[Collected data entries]
____________________

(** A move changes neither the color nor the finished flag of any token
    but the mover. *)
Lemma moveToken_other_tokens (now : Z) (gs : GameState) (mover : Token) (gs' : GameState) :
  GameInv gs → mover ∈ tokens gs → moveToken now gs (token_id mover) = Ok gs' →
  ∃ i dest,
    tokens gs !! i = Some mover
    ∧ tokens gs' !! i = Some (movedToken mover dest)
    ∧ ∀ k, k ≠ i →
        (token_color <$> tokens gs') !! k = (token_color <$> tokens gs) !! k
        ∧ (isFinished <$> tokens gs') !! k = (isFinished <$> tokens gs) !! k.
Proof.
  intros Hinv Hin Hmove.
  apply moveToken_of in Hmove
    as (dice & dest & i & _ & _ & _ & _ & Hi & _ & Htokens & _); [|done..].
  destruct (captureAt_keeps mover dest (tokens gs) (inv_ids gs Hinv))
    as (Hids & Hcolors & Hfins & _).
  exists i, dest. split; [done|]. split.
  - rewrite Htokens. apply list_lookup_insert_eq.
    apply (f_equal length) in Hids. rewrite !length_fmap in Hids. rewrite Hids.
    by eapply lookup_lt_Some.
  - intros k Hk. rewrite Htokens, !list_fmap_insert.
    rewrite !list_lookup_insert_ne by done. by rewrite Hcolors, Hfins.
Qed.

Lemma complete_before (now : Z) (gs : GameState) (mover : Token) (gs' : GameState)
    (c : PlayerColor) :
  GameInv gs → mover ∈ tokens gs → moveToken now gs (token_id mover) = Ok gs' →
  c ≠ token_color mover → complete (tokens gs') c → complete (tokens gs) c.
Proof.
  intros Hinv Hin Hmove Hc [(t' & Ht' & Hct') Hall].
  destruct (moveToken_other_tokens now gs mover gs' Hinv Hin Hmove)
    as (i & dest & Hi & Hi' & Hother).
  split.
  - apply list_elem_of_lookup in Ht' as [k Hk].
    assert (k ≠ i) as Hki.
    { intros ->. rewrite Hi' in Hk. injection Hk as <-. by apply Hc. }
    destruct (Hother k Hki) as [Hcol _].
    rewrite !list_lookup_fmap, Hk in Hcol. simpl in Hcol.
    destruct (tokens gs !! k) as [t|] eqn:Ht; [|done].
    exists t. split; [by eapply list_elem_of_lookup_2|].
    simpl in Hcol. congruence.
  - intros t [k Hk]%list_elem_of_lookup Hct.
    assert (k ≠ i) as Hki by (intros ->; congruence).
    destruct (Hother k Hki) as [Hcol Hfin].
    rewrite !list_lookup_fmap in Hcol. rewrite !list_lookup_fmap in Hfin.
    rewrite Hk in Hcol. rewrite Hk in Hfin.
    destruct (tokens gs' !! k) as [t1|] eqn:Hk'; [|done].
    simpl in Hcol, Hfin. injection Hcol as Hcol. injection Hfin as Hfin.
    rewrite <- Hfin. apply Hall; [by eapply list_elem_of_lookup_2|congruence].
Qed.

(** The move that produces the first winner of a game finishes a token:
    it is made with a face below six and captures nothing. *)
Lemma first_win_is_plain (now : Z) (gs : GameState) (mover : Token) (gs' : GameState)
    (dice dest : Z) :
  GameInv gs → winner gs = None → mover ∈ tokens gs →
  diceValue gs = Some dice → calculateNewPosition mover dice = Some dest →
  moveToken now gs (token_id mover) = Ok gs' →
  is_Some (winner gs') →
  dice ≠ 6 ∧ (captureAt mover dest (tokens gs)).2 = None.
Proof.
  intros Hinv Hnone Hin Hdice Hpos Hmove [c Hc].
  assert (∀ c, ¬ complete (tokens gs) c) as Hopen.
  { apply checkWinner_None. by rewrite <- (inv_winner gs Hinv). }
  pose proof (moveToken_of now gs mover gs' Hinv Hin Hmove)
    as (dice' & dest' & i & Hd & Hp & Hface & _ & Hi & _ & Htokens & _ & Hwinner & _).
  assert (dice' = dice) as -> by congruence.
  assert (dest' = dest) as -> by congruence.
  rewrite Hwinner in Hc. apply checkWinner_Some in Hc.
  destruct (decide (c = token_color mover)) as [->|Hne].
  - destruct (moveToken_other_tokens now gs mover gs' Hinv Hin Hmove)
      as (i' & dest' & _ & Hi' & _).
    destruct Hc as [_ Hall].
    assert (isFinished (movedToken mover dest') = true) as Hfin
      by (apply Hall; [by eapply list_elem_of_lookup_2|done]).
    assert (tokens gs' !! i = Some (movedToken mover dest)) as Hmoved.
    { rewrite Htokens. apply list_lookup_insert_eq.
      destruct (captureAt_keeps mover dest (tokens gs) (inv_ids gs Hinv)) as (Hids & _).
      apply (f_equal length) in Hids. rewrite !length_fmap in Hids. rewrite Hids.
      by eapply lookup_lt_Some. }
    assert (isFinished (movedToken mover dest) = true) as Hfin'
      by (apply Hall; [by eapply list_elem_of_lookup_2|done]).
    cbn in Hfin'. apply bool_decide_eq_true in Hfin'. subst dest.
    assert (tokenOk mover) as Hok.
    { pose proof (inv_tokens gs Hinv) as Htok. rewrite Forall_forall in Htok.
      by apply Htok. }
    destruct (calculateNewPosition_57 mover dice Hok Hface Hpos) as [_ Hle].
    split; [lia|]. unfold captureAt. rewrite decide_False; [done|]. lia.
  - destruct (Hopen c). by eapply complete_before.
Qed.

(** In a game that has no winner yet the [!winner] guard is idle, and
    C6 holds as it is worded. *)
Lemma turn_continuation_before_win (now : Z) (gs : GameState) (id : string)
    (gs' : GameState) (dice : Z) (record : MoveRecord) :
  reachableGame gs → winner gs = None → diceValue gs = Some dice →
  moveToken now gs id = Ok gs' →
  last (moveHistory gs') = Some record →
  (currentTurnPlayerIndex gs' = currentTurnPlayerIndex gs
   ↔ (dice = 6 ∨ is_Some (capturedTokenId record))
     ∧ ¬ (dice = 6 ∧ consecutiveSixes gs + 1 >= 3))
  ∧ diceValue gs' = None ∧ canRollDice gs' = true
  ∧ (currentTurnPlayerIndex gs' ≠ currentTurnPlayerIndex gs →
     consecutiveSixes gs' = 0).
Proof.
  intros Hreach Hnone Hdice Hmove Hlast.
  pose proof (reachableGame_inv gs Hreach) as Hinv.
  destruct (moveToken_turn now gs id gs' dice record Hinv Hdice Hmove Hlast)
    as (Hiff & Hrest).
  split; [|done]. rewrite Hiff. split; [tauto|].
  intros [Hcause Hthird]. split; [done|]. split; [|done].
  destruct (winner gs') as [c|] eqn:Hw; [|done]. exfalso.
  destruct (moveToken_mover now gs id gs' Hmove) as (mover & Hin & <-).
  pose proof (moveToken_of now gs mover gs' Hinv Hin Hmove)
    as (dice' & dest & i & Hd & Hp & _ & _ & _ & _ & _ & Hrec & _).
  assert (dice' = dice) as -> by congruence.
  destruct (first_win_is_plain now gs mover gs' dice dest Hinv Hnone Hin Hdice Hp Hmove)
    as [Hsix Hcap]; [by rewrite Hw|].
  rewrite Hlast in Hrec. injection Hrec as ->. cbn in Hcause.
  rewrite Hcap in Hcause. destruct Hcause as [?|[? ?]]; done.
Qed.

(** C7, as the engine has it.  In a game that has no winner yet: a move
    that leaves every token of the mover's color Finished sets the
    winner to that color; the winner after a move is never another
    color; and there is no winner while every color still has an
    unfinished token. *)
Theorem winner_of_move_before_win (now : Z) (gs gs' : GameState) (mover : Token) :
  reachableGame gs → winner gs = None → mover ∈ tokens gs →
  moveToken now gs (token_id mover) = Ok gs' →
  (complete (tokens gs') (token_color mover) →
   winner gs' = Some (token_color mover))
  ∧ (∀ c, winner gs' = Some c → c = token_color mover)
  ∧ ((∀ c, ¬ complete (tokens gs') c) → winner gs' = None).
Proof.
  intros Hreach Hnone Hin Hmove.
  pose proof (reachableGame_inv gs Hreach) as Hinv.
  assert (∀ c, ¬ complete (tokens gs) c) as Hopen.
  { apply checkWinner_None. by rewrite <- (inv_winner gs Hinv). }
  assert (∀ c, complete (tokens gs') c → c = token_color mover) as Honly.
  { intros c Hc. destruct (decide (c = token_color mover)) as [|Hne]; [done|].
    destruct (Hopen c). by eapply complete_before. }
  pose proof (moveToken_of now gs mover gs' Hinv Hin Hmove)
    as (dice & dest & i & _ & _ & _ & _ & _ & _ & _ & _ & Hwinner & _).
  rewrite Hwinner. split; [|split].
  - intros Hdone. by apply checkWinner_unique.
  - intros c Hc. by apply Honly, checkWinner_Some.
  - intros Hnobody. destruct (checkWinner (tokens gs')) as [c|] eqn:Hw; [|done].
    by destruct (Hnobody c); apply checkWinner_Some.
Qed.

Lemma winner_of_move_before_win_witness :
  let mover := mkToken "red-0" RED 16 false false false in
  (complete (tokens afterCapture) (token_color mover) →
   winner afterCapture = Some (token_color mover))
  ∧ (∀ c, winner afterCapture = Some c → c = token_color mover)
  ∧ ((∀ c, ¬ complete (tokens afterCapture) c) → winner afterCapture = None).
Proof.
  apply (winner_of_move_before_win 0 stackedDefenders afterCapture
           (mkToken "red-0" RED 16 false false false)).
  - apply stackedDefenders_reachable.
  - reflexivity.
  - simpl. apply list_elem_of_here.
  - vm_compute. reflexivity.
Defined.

____________________

_INSTRUCTIONS TO FOLLOW_:
Of all the entries above, output exactly the lines between the one holding "rewrite Hwinner. split; [|split]." and the one holding "let mover := mkToken", inclusive.

_WRITTEN REPLY_:
  rewrite Hwinner. split; [|split].
  - intros Hdone. by apply checkWinner_unique.
  - intros c Hc. by apply Honly, checkWinner_Some.
  - intros Hnobody. destruct (checkWinner (tokens gs')) as [c|] eqn:Hw; [|done].
    by destruct (Hnobody c); apply checkWinner_Some.
Qed.

Lemma winner_of_move_before_win_witness :
  let mover := mkToken "red-0" RED 16 false false false in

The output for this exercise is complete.